Per me è misteriosa la diffusione che ha avuto la birra. Deve essermi sfuggito come sia stata passata, attraverso film e video, l'idea che sia il segno di rilassamento e amicizia. 
Mi pare che sia avvenuto negli anni ottanta con l'esempio di una bevanda da bere dalla bottiglia. L'associazione con il biberon è evidente.
Ma l'abitudine di bere dalla bottiglia è iniziata negli Stati Uniti nei primi tempi dell'allarme AIDS quando non era chiaro come avvenisse il contagio.
Trovo questo buffo.


----------



## Jim Cain (31 Agosto 2015)

Brunetta ha detto:


> Deve essermi sfuggito come sia stata passata, attraverso film e video, l'idea che sia il segno di rilassamento e amicizia


Lo è.:bere:


----------



## Brunetta (31 Agosto 2015)

Jim Cain ha detto:


> Lo è.:bere:



Per me non lo è.
La mia eccezione potrebbe farti rivedere lo schema e riconoscere che la soddisfazione è prevalentemente psicologica e indotta.
Oppure puoi non essere in grado di modificare lo schema e dire che io non capisco nulla di bevande, amicizia e relax.


----------



## Jim Cain (31 Agosto 2015)

Brunetta ha detto:


> Per me non lo è.
> La mia eccezione potrebbe farti rivedere lo schema e riconoscere che la soddisfazione è prevalentemente psicologica e indotta.
> Oppure puoi non essere in grado di modificare lo schema e dire che io non capisco nulla di bevande, amicizia e relax.

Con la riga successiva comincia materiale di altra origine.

(** The pipeline after the echo step, with [clean_mic_path] the path it
    transcribes the mic channel from and [w1] the world at that point:
    either a channel transcription raises and the files stay as in [w1],
    or both return, the transcript of the merge is returned, and the
    files are those of [w1] with [clean_mic_path] unlinked when it is not
    the mic path and the unlink is not refused. *)
Lemma transcribe_meeting_cases (primary : string) (elapsed : Q)
  (mic_path sys_path clean_mic_path : string) (w w1 : World) :
  try_except (_remove_echo env mic_path sys_path) is_Exception
             (fun _ => ret mic_path) w = (Return clean_mic_path, w1) ->
  let run := transcribe_meeting env primary elapsed mic_path sys_path w in
  (exists e wf, run = (Raise e, wf) /\ files wf = files w1)
  \/ (exists mic_segments sys_segments w2 w3 wf,
        transcribe_channel env primary clean_mic_path "Me" w1 = (Return mic_segments, w2)
        /\ transcribe_channel env primary sys_path "Them" w2 = (Return sys_segments, w3)
        /\ run = (Return (build_transcript primary elapsed
                            (merge_channels mic_segments sys_segments)), wf)
        /\ calls wf = calls w3
        /\ files wf
           = if negb (String.eqb clean_mic_path mic_path)
                && negb (unlink_denied env clean_mic_path)
             then delete clean_mic_path (files w1) else files w1).
Proof.
  intros Hstep. cbv zeta.
  pose proof (transcribe_channel_files env primary clean_mic_path "Me" w1) as Hf1.
  destruct (transcribe_channel env primary clean_mic_path "Me" w1) as [[ms|e] w2] eqn:E1;
    cbn [fst snd] in Hf1.
  2:{ left. exists e, w2. split; [|exact Hf1].
      unfold transcribe_meeting, bind. now rewrite Hstep, E1. }
  pose proof (transcribe_channel_files env primary sys_path "Them" w2) as Hf2.
  destruct (transcribe_channel env primary sys_path "Them" w2) as [[ss|e] w3] eqn:E2;
    cbn [fst snd] in Hf2.
  2:{ left. exists e, w3. split; [|congruence].
      unfold transcribe_meeting, bind. now rewrite Hstep, E1, E2. }
  right. exists ms, ss, w2, w3.
  assert (Hrun : transcribe_meeting env primary elapsed mic_path sys_path w
                 = (Return (build_transcript primary elapsed (merge_channels ms ss)),
                    if negb (String.eqb clean_mic_path mic_path)
                       && negb (unlink_denied env clean_mic_path)
                    then set_files (delete clean_mic_path) w3 else w3)).
  { unfold transcribe_meeting, bind. rewrite Hstep, E1, E2.
    unfold try_except, os_unlink, ret.
    destruct (negb (String.eqb clean_mic_path mic_path)); cbn [andb]; [|reflexivity].
    destruct (files w3 !! clean_mic_path) as [c|] eqn:Hc.
    - destruct (unlink_denied env clean_mic_path); reflexivity.
    - cbn [is_OSError]. destruct (unlink_denied env clean_mic_path); cbn [negb];
        [reflexivity|].
      destruct w3 as [f3 c3]. unfold set_files. cbn [files calls] in *.
      now rewrite delete_id. }
  eexists. split; [reflexivity|]. split; [exact E2|]. split; [exact Hrun|].
  destruct (negb (String.eqb clean_mic_path mic_path)
            && negb (unlink_denied env clean_mic_path)).
  - unfold set_files. cbn [files calls]. split; [reflexivity|congruence].
  - split; [reflexivity|congruence].
Qed.

(** The echo step of [transcribe_meeting] always hands a path on. *)
Lemma echo_step_outcome (mic_path sys_path : string) (w : World) :
  let clean_path := mktemp env (files w) "_clean.wav" (PyPath.parent mic_path) in
  try_except (_remove_echo env mic_path sys_path) is_Exception
             (fun _ => ret mic_path) w = (Return mic_path, w)
  \/ (exists c, files w !! mic_path = Some c)
     /\ exists a,
          try_except (_remove_echo env mic_path sys_path) is_Exception
                     (fun _ => ret mic_path) w
          = (Return clean_path, set_files <[clean_path := a]> w).
Proof.
  cbv zeta. unfold try_except.
  destruct (remove_echo_outcome mic_path sys_path w)
    as [(e & -> & ->)|(sr & data & cl & Hm & ->)].
  - left. reflexivity.
  - right. split; eauto.
Qed.

End PipelineCases.




(** Every transcript [transcribe_meeting] returns: each segment is tagged
    "Me" or "Them" and has a stripped, non-empty text; the segments ascend
    by start; [num_segments] is their number; and the transcript records
    the configured primary and the elapsed time. *)
Theorem transcribe_meeting_result_wellformed (env : Env) (primary : string)
  (elapsed : Q) (mic_path sys_path : string) (w : World) (t : Transcript) :
  fst (transcribe_meeting env primary elapsed mic_path sys_path w) = Return t ->
  List.Forall (fun s => (speaker s = "Me" \/ speaker s = "Them")
                        /\ PyStr.strip (text s) = text s
                        /\ text s <> EmptyString)
              (segments t)
  /\ ascending start (segments t)
  /\ num_segments t = length (segments t)
  /\ model_used t = primary
  /\ processing_time t = elapsed.
Proof.
  intros Ht.
  assert (Hcase : exists clean_mic_path w1,
             try_except (_remove_echo env mic_path sys_path) is_Exception
                        (fun _ => ret mic_path) w = (Return clean_mic_path, w1)).
  { destruct (echo_step_outcome env mic_path sys_path w) as [H|[_ [a H]]]; eauto. }
  destruct Hcase as (cp & w1 & Hstep).
  destruct (transcribe_meeting_cases env primary elapsed mic_path sys_path cp w w1 Hstep)
    as [(e1 & wf & Hrun & _)|(ms & ss & w2 & w3 & wf & E1 & E2 & Hrun & _ & _)];
    rewrite Hrun in Ht; cbn [fst] in Ht; [discriminate|].
  injection Ht as <-. unfold build_transcript.
  cbn [segments num_segments model_used processing_time].
  split; [|split; [apply (merge_channels_stable ms ss)|auto]].
  pose proof (transcribe_channel_Return env primary cp "Me" w1 ms) as Hme.
  pose proof (transcribe_channel_Return env primary sys_path "Them" w2 ss) as Hthem.
  rewrite E1 in Hme. rewrite E2 in Hthem. specialize (Hme eq_refl).
  specialize (Hthem eq_refl). rewrite List.Forall_forall in Hme, Hthem.
  apply List.Forall_forall. intros s Hs.
  pose proof (merged_text_not_blank ms ss) as Hnb. rewrite List.Forall_forall in Hnb.
  destruct (Hnb s Hs) as (_ & Hne & _).
  apply merge_channels_In in Hs. destruct Hs as [[Hin|Hin] _].
  - destruct (Hme s Hin) as [H1 H2]. auto.
  - destruct (Hthem s Hin) as [H1 H2]. auto.
Qed.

Senza scherzi, in questo pigro pomeriggio fine agostano, e in attesa di un cliente, non vedo l'ora che arrivino le 20 per berne un paio con tre carissimi amici...


----------



## giorgiocan (31 Agosto 2015)

Black&Blu ha detto:


> Perchè sono queste le dipendenze più comuni e perchè sono quelle che accomunano più gente. C'è chi è dipendente dall'adrenalina, chi dal sesso e via dicendo, ma sono frange più piccole e anche meno visibili a primo impatto. Ho basato questa discussione sulle mie esperienze, su ciò che vedo io, è solo il mio punto di vista. Di persone che mi hanno detto "Levami tutto ma non la mia birretta giornaliera" ne ho conosciute tantissime e di tutte le età. Di persone che mi hanno detto "Se non vado a 200 in macchina, se non faccio il mio sport estremo preferito mi sento morto perchè non provo adrenalina" ne ho conosciute di meno  idem per il sesso.


Il discorso sull'adrenalina è fuorviante. Si cerca, già nelle sostanze, anche l'opposto.

Pensa invece alla televisione. Davvero secondo te le dipendenze da sostanze sono le più diffuse? E' una domanda retorica: non mi interessa stabilire un primato, fa suggerire che le proporzioni non sono quelle che si immaginano.


----------



## giorgiocan (31 Agosto 2015)

Brunetta ha detto:


> Per me non lo è.
> La mia eccezione potrebbe farti rivedere lo schema e riconoscere che la soddisfazione è prevalentemente psicologica e indotta.
> Oppure puoi non essere in grado di modificare lo schema e dire che io non capisco nulla di bevande, amicizia e relax.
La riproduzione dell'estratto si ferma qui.